EXERCISE DESCRIPTION: Give back all of the records, exactly and completely.

(Collection entries)
::::
(* ===== verification/Block.v ===== *)
(** * Block request layer ([kernel/src/driver/block/mod.rs])

    The shared request pool and the per-major elevator queues threaded through
    it, with submission, progress and completion of requests.  A queue is a
    chain of pool slots; the refinement shows it as a list of requests. *)

From S2P Require Import Prelude.
From stdpp Require Import relations functions list.
Open Scope Z_scope.

Module Block.

(** ** Data *)

Definition SECTOR_SIZE : Z := 512.
Definition REQUEST_POOL_CAPACITY : nat := 32.
Definition BLOCK_DEVICE_SLOT_COUNT : nat := 7.
Definition BUFFER_BLOCK_SECTOR_COUNT : Z := 2.

(** [DevNum] and its accessors. *)
Definition DevNum_new (major minor : Z) : Z := Z.lor (Z.shiftl major 8) minor.
Definition DevNum_major (dev : Z) : Z := Z.shiftr dev 8.
Definition DevNum_minor (dev : Z) : Z := Z.land dev 255.

Inductive BlockRequestType : Set := Read | Write.

#[global] Instance BlockRequestType_eq_dec : EqDecision BlockRequestType.
Proof. solve_decision. Defined.

(** [ty as u8]. *)
Definition ty_code (t : BlockRequestType) : Z := match t with Read => 0 | Write => 1 end.

Record BlockRequestIo : Type := mkIo {
  dev : Z;
  ty : BlockRequestType;
  first_sector : Z;
  sector_count : Z;
  data_addr : Z;
}.

Record RequestProgress : Type := mkProgress {
  next_sector : Z;
  remaining_sectors : Z;
  next_data_addr : Z;
}.

(** The completion target; a buffer-cache slot is named by its index. *)
Inductive RequestPayload : Set := BufferCache (buffer : nat) | Paging.

Record BlockRequest : Type := mkRequest {
  io : BlockRequestIo;
  progress : RequestProgress;
  error_count : Z;
  payload : RequestPayload;
  next_request : option nat;
}.

(** [ops] identifies the driver whose [kick] is registered. *)
Record DeviceQueue : Type := mkQueue { ops : nat; current_request : option nat }.

Record BlockManager : Type := mkManager {
  pool : list (option BlockRequest);
  queues : list (option DeviceQueue);
}.

Inductive RequestErrorAction : Set := Retry | Reset | Fail.
Inductive QueueAfterComplete : Set := Idle | More.

(** The part of a buffer-cache slot the request layer reads and writes. *)
Record Buffer : Type := mkBuffer {
  key : option (Z * Z);
  up_to_date : bool;
  dirty : bool;
  io_locked : bool;
  addr : Z;
}.

Record World : Type := mkWorld { mgr : BlockManager; bufs : gmap nat Buffer }.

Definition with_mgr (w : World) (m : BlockManager) : World := mkWorld m (bufs w).
Definition with_pool (m : BlockManager) (p : list (option BlockRequest)) : BlockManager :=
  mkManager p (queues m).
Definition with_next (r : BlockRequest) (n : option nat) : BlockRequest :=
  mkRequest (io r) (progress r) (error_count r) (payload r) n.

(** ** The current request's controlled view *)

(** [advance_one_sector]: the assertion is live in release builds. *)
Definition advance_one_sector (r : BlockRequest) : option BlockRequest :=
  if remaining_sectors (progress r) =? 0 then None
  else Some (mkRequest (io r)
    (mkProgress (wrapping_add (next_sector (progress r)) 1)
       (remaining_sectors (progress r) - 1)
       (next_data_addr (progress r) + SECTOR_SIZE))
    (error_count r) (payload r) (next_request r)).

Definition set_errors (r : BlockRequest) (n : Z) : BlockRequest :=
  mkRequest (io r) (progress r) n (payload r) (next_request r).
Definition clear_errors (r : BlockRequest) : BlockRequest := set_errors r 0.

Definition record_error (r : BlockRequest) (max_errors : Z) : RequestErrorAction * BlockRequest :=
  let n := wrapping_add (error_count r) 1 in
  (if max_errors <=? n then Fail else if max_errors / 2 <? n then Reset else Retry,
   set_errors r n).

(** ** The request pool *)

Definition pool_new : list (option BlockRequest) := replicate REQUEST_POOL_CAPACITY None.

Definition search_end (t : BlockRequestType) : nat :=
  match t with
  | Read => REQUEST_POOL_CAPACITY
  | Write => REQUEST_POOL_CAPACITY * 2 / 3
  end.

Definition is_free (o : option BlockRequest) : bool := negb (bool_decide (is_Some o)).

Definition find_free_slot (p : list (option BlockRequest)) (t : BlockRequestType) : option nat :=
  rposition is_free (take (search_end t) p).

(** [request] and [request_mut]: a free or missing slot panics. *)
Definition request (p : list (option BlockRequest)) (id : nat) : option BlockRequest :=
  p !! id ≫= λ o, o.

(** ** The manager *)

Definition manager_new : BlockManager :=
  mkManager pool_new (replicate BLOCK_DEVICE_SLOT_COUNT None).

Definition queue_at (m : BlockManager) (major : Z) : option DeviceQueue :=
  queues m !! Z.to_nat major ≫= λ o, o.

Definition driver_ops (m : BlockManager) (major : Z) : option nat := ops <$> queue_at m major.

Definition is_registered_major (m : BlockManager) (major : Z) : bool :=
  bool_decide (is_Some (driver_ops m major)).

(** An out-of-range major panics; the other two checks are debug-only. *)
Definition register_driver (major : Z) (o : nat) : M BlockManager unit :=
  (m <- mget ;;
   if bool_decide (Z.to_nat major < length (queues m))%nat
   then mput (mkManager (pool m) (<[Z.to_nat major := Some (mkQueue o None)]> (queues m)))
   else mpanic)%kmonad.

Definition current_request_id (m : BlockManager) (major : Z) : option nat :=
  queue_at m major ≫= current_request.

(** [current_request_mut] with an update of the borrowed request. *)
Definition update_current {A} (major : Z) (f : BlockRequest → A * BlockRequest) :
    M BlockManager (option A) :=
  (m <- mget ;;
  match current_request_id m major with
  | None => mok None
  | Some id =>
      r <- mexpect (request (pool m) id) ;;
      mput (with_pool m (<[id := Some (f r).2]> (pool m))) ;;;
      mok (Some (f r).1)
  end)%kmonad.

Definition set_current (m : BlockManager) (major : Z) (c : option nat) : BlockManager :=
  match queue_at m major with
  | Some q => mkManager (pool m) (<[Z.to_nat major := Some (mkQueue (ops q) c)]> (queues m))
  | None => m
  end.

Definition take_current_request (major : Z) : M BlockManager (BlockRequest * bool) :=
  (m <- mget ;;
   q <- mok_or (queue_at m major) NODEV ;;
   id <- mok_or (current_request q) IO ;;
   r <- mexpect (request (pool m) id) ;;
   let m1 := with_pool m (<[id := None]> (pool m)) in
   mput (set_current m1 major (next_request r)) ;;;
   mok (r, bool_decide (is_Some (next_request r))))%kmonad.

(** The tuple comparison [(ty, dev, next_sector) < (ty, dev, next_sector)]. *)
Definition request_in_order (left right : BlockRequest) : bool :=
  let c1 := ty_code (ty (io left)) ?= ty_code (ty (io right)) in
  let c2 := dev (io left) ?= dev (io right) in
  let c3 := next_sector (progress left) ?= next_sector (progress right) in
  match c1 with
  | Lt => true | Gt => false
  | Eq => match c2 with
          | Lt => true | Gt => false
          | Eq => match c3 with Lt => true | _ => false end
          end
  end.

Definition set_next (id : nat) (n : option nat) : M BlockManager unit :=
  (m <- mget ;;
   r <- mexpect (request (pool m) id) ;;
   mput (with_pool m (<[id := Some (with_next r n)]> (pool m))))%kmonad.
::::
RESULT:
(* ===== verification/Block.v ===== *)
(** * Block request layer ([kernel/src/driver/block/mod.rs])

    The shared request pool and the per-major elevator queues threaded through
    it, with submission, progress and completion of requests.  A queue is a
    chain of pool slots; the refinement shows it as a list of requests. *)

From S2P Require Import Prelude.
From stdpp Require Import relations functions list.
Open Scope Z_scope.

Module Block.

(** ** Data *)

Definition SECTOR_SIZE : Z := 512.
Definition REQUEST_POOL_CAPACITY : nat := 32.
Definition BLOCK_DEVICE_SLOT_COUNT : nat := 7.
Definition BUFFER_BLOCK_SECTOR_COUNT : Z := 2.

(** [DevNum] and its accessors. *)
Definition DevNum_new (major minor : Z) : Z := Z.lor (Z.shiftl major 8) minor.
Definition DevNum_major (dev : Z) : Z := Z.shiftr dev 8.
Definition DevNum_minor (dev : Z) : Z := Z.land dev 255.

Inductive BlockRequestType : Set := Read | Write.

#[global] Instance BlockRequestType_eq_dec : EqDecision BlockRequestType.
Proof. solve_decision. Defined.

(** [ty as u8]. *)
Definition ty_code (t : BlockRequestType) : Z := match t with Read => 0 | Write => 1 end.

Record BlockRequestIo : Type := mkIo {
  dev : Z;
  ty : BlockRequestType;
  first_sector : Z;
  sector_count : Z;
  data_addr : Z;
}.

Record RequestProgress : Type := mkProgress {
  next_sector : Z;
  remaining_sectors : Z;
  next_data_addr : Z;
}.

(** The completion target; a buffer-cache slot is named by its index. *)
Inductive RequestPayload : Set := BufferCache (buffer : nat) | Paging.

Record BlockRequest : Type := mkRequest {
  io : BlockRequestIo;
  progress : RequestProgress;
  error_count : Z;
  payload : RequestPayload;
  next_request : option nat;
}.

(** [ops] identifies the driver whose [kick] is registered. *)
Record DeviceQueue : Type := mkQueue { ops : nat; current_request : option nat }.

Record BlockManager : Type := mkManager {
  pool : list (option BlockRequest);
  queues : list (option DeviceQueue);
}.

Inductive RequestErrorAction : Set := Retry | Reset | Fail.
Inductive QueueAfterComplete : Set := Idle | More.

(** The part of a buffer-cache slot the request layer reads and writes. *)
Record Buffer : Type := mkBuffer {
  key : option (Z * Z);
  up_to_date : bool;
  dirty : bool;
  io_locked : bool;
  addr : Z;
}.

Record World : Type := mkWorld { mgr : BlockManager; bufs : gmap nat Buffer }.

Definition with_mgr (w : World) (m : BlockManager) : World := mkWorld m (bufs w).
Definition with_pool (m : BlockManager) (p : list (option BlockRequest)) : BlockManager :=
  mkManager p (queues m).
Definition with_next (r : BlockRequest) (n : option nat) : BlockRequest :=
  mkRequest (io r) (progress r) (error_count r) (payload r) n.

(** ** The current request's controlled view *)

(** [advance_one_sector]: the assertion is live in release builds. *)
Definition advance_one_sector (r : BlockRequest) : option BlockRequest :=
  if remaining_sectors (progress r) =? 0 then None
  else Some (mkRequest (io r)
    (mkProgress (wrapping_add (next_sector (progress r)) 1)
       (remaining_sectors (progress r) - 1)
       (next_data_addr (progress r) + SECTOR_SIZE))
    (error_count r) (payload r) (next_request r)).

Definition set_errors (r : BlockRequest) (n : Z) : BlockRequest :=
  mkRequest (io r) (progress r) n (payload r) (next_request r).
Definition clear_errors (r : BlockRequest) : BlockRequest := set_errors r 0.

Definition record_error (r : BlockRequest) (max_errors : Z) : RequestErrorAction * BlockRequest :=
  let n := wrapping_add (error_count r) 1 in
  (if max_errors <=? n then Fail else if max_errors / 2 <? n then Reset else Retry,
   set_errors r n).

(** ** The request pool *)

Definition pool_new : list (option BlockRequest) := replicate REQUEST_POOL_CAPACITY None.

Definition search_end (t : BlockRequestType) : nat :=
  match t with
  | Read => REQUEST_POOL_CAPACITY
  | Write => REQUEST_POOL_CAPACITY * 2 / 3
  end.

Definition is_free (o : option BlockRequest) : bool := negb (bool_decide (is_Some o)).

Definition find_free_slot (p : list (option BlockRequest)) (t : BlockRequestType) : option nat :=
  rposition is_free (take (search_end t) p).

(** [request] and [request_mut]: a free or missing slot panics. *)
Definition request (p : list (option BlockRequest)) (id : nat) : option BlockRequest :=
  p !! id ≫= λ o, o.

(** ** The manager *)

Definition manager_new : BlockManager :=
  mkManager pool_new (replicate BLOCK_DEVICE_SLOT_COUNT None).

Definition queue_at (m : BlockManager) (major : Z) : option DeviceQueue :=
  queues m !! Z.to_nat major ≫= λ o, o.

Definition driver_ops (m : BlockManager) (major : Z) : option nat := ops <$> queue_at m major.

Definition is_registered_major (m : BlockManager) (major : Z) : bool :=
  bool_decide (is_Some (driver_ops m major)).

(** An out-of-range major panics; the other two checks are debug-only. *)
Definition register_driver (major : Z) (o : nat) : M BlockManager unit :=
  (m <- mget ;;
   if bool_decide (Z.to_nat major < length (queues m))%nat
   then mput (mkManager (pool m) (<[Z.to_nat major := Some (mkQueue o None)]> (queues m)))
   else mpanic)%kmonad.

Definition current_request_id (m : BlockManager) (major : Z) : option nat :=
  queue_at m major ≫= current_request.

(** [current_request_mut] with an update of the borrowed request. *)
Definition update_current {A} (major : Z) (f : BlockRequest → A * BlockRequest) :
    M BlockManager (option A) :=
  (m <- mget ;;
  match current_request_id m major with
  | None => mok None
  | Some id =>
      r <- mexpect (request (pool m) id) ;;
      mput (with_pool m (<[id := Some (f r).2]> (pool m))) ;;;
      mok (Some (f r).1)
  end)%kmonad.

Definition set_current (m : BlockManager) (major : Z) (c : option nat) : BlockManager :=
  match queue_at m major with
  | Some q => mkManager (pool m) (<[Z.to_nat major := Some (mkQueue (ops q) c)]> (queues m))
  | None => m
  end.

Definition take_current_request (major : Z) : M BlockManager (BlockRequest * bool) :=
  (m <- mget ;;
   q <- mok_or (queue_at m major) NODEV ;;
   id <- mok_or (current_request q) IO ;;
   r <- mexpect (request (pool m) id) ;;
   let m1 := with_pool m (<[id := None]> (pool m)) in
   mput (set_current m1 major (next_request r)) ;;;
   mok (r, bool_decide (is_Some (next_request r))))%kmonad.

(** The tuple comparison [(ty, dev, next_sector) < (ty, dev, next_sector)]. *)
Definition request_in_order (left right : BlockRequest) : bool :=
  let c1 := ty_code (ty (io left)) ?= ty_code (ty (io right)) in
  let c2 := dev (io left) ?= dev (io right) in
  let c3 := next_sector (progress left) ?= next_sector (progress right) in
  match c1 with
  | Lt => true | Gt => false
  | Eq => match c2 with
          | Lt => true | Gt => false
          | Eq => match c3 with Lt => true | _ => false end
          end
  end.

Definition set_next (id : nat) (n : option nat) : M BlockManager unit :=
  (m <- mget ;;
   r <- mexpect (request (pool m) id) ;;
   mput (with_pool m (<[id := Some (with_next r n)]> (pool m))))%kmonad.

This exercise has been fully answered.